Task objective
Return only what lies between the first line of the entries and the line containing "destruct (gang_id job) as [gid|].", both lines included.

[[ Information provided, beginning ]]

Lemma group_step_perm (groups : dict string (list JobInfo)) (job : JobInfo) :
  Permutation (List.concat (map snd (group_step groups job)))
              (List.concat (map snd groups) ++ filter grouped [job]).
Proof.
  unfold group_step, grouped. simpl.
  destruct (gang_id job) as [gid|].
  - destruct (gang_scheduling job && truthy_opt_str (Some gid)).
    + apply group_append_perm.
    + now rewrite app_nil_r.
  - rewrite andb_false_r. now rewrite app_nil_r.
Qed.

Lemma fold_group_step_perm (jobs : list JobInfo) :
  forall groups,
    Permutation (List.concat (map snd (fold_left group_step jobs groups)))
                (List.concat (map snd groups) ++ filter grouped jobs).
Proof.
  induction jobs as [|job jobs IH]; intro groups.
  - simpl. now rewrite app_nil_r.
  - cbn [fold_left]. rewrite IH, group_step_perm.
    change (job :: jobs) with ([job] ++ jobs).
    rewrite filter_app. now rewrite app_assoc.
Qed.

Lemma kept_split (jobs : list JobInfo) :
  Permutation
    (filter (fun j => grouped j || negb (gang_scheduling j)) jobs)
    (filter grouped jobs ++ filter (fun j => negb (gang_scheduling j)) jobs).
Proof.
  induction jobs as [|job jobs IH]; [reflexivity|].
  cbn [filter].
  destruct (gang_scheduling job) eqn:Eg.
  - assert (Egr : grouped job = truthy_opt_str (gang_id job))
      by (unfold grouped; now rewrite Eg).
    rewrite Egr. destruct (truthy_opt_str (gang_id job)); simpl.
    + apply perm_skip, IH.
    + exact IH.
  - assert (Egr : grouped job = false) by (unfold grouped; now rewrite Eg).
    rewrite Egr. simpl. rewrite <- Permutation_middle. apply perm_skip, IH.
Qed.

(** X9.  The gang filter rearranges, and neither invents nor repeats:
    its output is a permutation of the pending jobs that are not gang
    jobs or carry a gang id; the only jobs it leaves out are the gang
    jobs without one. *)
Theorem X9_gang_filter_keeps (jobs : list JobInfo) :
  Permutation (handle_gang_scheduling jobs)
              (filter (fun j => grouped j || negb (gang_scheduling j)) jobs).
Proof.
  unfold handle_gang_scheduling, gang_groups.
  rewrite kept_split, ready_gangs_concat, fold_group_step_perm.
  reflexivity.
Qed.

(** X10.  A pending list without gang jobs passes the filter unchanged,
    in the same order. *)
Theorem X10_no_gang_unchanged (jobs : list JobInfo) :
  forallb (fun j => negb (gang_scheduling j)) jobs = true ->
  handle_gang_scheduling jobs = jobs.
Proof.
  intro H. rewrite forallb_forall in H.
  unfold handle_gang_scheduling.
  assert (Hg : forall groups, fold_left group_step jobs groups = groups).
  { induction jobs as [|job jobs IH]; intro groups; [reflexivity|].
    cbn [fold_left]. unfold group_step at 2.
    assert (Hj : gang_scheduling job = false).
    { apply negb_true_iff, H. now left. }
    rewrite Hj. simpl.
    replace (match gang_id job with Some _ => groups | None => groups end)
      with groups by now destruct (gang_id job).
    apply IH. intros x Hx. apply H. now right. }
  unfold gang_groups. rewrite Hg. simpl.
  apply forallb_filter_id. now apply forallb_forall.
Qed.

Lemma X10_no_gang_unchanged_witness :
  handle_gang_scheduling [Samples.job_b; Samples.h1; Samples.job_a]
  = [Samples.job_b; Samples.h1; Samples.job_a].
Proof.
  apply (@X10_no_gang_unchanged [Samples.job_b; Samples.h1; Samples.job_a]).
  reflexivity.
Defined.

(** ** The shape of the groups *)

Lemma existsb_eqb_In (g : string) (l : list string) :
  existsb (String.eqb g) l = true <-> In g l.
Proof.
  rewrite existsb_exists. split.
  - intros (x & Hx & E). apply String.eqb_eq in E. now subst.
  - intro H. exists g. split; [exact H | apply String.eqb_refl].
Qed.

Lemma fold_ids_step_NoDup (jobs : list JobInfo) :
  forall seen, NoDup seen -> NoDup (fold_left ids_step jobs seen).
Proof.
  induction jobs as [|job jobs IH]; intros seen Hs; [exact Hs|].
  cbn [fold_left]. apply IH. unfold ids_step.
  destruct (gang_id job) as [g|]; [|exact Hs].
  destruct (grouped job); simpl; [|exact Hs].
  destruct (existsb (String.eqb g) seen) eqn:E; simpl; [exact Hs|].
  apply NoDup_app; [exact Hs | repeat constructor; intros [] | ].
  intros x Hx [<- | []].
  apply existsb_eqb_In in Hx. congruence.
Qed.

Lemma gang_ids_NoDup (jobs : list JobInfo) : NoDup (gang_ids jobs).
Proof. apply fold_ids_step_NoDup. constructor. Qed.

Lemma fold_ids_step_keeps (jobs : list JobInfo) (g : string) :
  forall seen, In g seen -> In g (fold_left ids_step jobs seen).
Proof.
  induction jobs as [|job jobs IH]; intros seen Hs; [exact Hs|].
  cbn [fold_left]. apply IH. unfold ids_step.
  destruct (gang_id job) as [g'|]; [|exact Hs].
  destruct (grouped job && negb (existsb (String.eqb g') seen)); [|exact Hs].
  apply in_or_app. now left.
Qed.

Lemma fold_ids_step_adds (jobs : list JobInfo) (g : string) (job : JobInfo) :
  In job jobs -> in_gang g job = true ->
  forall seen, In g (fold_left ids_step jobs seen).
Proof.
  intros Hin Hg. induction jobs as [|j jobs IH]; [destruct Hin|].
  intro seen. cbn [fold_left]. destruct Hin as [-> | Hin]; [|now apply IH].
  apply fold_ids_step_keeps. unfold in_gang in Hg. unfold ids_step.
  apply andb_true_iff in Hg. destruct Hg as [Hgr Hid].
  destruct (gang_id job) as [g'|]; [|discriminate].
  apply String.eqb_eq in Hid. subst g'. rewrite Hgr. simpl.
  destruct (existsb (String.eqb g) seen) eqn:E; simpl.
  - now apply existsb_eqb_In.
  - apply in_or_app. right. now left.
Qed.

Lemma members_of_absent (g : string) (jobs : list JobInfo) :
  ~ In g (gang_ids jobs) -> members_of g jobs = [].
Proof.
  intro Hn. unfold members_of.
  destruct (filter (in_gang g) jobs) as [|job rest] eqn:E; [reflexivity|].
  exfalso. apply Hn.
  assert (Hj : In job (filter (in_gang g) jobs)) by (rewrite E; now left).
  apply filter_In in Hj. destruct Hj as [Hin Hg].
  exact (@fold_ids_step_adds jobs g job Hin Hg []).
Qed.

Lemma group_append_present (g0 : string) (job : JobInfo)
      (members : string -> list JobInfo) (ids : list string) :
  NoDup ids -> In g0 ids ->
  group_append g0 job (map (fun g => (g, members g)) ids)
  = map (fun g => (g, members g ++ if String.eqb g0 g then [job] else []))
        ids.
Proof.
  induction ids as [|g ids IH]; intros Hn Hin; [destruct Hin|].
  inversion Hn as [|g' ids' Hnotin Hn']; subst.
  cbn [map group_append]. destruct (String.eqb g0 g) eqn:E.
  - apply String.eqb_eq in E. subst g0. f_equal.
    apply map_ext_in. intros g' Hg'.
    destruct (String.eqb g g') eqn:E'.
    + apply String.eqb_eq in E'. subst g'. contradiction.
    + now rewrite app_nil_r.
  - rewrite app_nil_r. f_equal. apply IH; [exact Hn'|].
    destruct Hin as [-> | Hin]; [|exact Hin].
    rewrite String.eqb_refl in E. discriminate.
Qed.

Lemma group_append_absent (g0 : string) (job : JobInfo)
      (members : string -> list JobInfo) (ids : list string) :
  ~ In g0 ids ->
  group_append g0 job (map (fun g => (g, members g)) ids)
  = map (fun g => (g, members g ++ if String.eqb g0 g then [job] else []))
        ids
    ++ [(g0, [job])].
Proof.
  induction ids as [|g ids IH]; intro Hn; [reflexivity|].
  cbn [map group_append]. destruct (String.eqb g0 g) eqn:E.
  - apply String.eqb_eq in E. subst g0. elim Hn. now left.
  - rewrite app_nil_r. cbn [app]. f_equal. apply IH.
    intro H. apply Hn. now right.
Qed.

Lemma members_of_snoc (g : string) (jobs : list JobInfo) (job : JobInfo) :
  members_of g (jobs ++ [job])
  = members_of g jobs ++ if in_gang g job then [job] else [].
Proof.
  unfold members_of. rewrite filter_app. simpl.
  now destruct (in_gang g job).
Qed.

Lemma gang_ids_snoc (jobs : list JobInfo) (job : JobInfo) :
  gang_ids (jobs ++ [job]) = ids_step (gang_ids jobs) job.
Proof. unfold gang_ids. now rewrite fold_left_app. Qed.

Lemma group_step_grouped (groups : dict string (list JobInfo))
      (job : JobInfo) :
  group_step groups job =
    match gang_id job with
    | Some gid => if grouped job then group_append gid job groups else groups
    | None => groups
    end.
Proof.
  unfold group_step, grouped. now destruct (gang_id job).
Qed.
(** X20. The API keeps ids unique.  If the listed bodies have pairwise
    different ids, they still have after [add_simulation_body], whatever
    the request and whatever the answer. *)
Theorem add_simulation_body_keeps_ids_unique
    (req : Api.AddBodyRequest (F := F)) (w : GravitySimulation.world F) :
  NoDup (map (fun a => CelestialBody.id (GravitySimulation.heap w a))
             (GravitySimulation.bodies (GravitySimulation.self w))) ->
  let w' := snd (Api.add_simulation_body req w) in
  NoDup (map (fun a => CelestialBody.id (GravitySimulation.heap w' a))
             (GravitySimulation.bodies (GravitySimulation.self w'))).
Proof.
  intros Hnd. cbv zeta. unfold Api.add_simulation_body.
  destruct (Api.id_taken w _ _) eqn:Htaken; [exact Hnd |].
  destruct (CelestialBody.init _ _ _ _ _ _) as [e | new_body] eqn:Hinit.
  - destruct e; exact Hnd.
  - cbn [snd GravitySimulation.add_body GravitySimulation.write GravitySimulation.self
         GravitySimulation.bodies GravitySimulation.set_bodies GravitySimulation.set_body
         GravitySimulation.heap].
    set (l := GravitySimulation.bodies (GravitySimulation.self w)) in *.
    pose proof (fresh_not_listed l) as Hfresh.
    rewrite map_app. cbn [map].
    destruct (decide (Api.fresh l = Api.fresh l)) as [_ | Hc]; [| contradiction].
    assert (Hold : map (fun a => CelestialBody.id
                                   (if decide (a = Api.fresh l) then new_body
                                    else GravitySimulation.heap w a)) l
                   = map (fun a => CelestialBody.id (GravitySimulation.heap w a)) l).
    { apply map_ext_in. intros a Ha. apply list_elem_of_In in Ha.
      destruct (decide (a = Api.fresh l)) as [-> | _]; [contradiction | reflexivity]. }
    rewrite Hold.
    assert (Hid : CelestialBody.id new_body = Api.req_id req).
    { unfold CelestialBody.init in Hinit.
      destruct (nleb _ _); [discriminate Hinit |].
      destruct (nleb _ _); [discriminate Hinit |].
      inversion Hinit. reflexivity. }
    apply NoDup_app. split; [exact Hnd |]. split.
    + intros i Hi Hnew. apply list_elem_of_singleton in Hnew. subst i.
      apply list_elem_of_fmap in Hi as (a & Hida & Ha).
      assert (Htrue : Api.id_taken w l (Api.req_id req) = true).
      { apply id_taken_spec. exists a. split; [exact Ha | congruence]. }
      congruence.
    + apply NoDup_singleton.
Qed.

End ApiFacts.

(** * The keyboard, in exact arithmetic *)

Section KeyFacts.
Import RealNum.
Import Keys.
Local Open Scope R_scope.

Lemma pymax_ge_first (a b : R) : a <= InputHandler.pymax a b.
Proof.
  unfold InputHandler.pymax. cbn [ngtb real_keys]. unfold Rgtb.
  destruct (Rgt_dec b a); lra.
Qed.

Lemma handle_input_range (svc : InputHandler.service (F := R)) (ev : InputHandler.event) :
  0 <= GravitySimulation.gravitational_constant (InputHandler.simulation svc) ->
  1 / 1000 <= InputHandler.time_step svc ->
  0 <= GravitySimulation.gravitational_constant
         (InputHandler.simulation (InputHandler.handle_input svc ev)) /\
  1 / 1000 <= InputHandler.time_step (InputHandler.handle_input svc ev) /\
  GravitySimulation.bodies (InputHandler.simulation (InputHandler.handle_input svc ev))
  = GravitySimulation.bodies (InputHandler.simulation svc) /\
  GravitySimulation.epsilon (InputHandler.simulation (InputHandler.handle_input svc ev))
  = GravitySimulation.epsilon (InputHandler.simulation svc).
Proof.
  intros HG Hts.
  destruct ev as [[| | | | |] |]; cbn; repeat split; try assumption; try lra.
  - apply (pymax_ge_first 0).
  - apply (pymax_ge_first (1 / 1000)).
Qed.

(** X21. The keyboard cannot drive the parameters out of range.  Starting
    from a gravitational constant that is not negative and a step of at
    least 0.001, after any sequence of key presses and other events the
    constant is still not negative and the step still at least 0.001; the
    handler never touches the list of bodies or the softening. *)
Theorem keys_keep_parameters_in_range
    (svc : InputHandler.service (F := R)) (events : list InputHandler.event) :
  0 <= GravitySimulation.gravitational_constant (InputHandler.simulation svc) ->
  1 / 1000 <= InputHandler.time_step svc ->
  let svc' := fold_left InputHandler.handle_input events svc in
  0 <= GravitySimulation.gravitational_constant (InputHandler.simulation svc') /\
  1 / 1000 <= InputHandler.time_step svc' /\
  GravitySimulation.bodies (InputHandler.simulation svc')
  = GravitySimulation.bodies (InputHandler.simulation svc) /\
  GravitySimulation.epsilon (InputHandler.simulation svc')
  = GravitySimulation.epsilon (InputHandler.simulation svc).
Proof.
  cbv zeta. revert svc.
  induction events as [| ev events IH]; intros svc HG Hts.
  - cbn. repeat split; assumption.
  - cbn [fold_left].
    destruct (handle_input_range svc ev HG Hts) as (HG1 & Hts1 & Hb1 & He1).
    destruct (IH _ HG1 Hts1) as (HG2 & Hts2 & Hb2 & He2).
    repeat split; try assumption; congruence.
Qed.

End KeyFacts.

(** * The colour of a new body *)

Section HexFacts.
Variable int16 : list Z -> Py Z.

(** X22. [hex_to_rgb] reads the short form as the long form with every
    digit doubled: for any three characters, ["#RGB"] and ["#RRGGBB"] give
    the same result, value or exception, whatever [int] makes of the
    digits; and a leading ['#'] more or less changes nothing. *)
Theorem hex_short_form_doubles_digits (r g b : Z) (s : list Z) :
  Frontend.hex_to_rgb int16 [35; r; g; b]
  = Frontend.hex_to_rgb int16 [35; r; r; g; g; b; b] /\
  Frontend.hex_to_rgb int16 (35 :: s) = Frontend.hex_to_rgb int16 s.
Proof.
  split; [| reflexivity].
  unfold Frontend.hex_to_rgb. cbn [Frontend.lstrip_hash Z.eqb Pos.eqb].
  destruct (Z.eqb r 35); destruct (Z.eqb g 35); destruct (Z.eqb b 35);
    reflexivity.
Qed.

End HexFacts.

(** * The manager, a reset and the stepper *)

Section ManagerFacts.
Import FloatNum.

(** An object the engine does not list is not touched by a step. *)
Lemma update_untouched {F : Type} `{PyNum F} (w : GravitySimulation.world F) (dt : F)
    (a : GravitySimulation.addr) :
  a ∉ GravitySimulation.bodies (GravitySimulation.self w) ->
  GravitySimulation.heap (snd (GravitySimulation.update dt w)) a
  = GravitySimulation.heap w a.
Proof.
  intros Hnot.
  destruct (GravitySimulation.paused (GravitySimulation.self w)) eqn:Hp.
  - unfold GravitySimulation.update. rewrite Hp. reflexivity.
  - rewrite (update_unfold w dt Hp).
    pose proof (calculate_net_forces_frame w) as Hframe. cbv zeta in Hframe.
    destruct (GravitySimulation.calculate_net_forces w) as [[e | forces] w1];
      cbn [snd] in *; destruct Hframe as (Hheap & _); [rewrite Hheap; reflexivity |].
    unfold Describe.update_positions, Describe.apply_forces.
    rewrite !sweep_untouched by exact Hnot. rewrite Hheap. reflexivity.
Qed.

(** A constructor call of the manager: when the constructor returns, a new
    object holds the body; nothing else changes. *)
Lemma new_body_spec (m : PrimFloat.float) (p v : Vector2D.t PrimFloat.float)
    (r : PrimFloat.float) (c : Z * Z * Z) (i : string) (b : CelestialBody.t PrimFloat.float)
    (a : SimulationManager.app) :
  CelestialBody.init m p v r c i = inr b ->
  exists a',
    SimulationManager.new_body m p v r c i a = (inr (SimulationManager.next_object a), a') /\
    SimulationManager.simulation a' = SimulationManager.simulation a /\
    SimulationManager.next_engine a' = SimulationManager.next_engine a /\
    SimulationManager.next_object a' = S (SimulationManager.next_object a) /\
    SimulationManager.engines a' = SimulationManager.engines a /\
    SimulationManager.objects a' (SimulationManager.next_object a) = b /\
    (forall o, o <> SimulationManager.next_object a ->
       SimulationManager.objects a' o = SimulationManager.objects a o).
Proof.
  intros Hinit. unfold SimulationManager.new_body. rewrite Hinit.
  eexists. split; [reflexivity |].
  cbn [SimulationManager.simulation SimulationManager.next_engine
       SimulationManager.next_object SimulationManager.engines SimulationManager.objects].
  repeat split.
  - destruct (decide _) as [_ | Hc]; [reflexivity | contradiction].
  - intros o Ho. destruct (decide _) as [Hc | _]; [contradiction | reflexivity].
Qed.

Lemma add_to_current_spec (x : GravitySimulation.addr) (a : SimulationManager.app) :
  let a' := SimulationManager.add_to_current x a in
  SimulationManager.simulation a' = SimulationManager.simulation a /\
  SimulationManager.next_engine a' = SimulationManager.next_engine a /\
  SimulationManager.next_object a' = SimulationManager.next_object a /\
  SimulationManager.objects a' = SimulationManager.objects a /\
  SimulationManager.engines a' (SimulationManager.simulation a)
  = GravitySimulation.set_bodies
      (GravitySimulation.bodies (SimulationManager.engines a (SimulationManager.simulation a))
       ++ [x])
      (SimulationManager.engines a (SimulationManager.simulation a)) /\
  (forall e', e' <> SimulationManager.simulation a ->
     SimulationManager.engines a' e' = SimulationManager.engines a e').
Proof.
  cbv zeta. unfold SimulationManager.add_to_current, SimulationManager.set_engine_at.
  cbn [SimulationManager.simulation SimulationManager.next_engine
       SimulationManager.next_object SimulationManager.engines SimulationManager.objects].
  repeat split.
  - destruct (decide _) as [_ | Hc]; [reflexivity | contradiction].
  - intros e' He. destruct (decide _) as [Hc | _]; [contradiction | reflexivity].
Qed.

[[ Information provided, end ]]

Written reply
Lemma group_step_perm (groups : dict string (list JobInfo)) (job : JobInfo) :
  Permutation (List.concat (map snd (group_step groups job)))
              (List.concat (map snd groups) ++ filter grouped [job]).
Proof.
  unfold group_step, grouped. simpl.
  destruct (gang_id job) as [gid|].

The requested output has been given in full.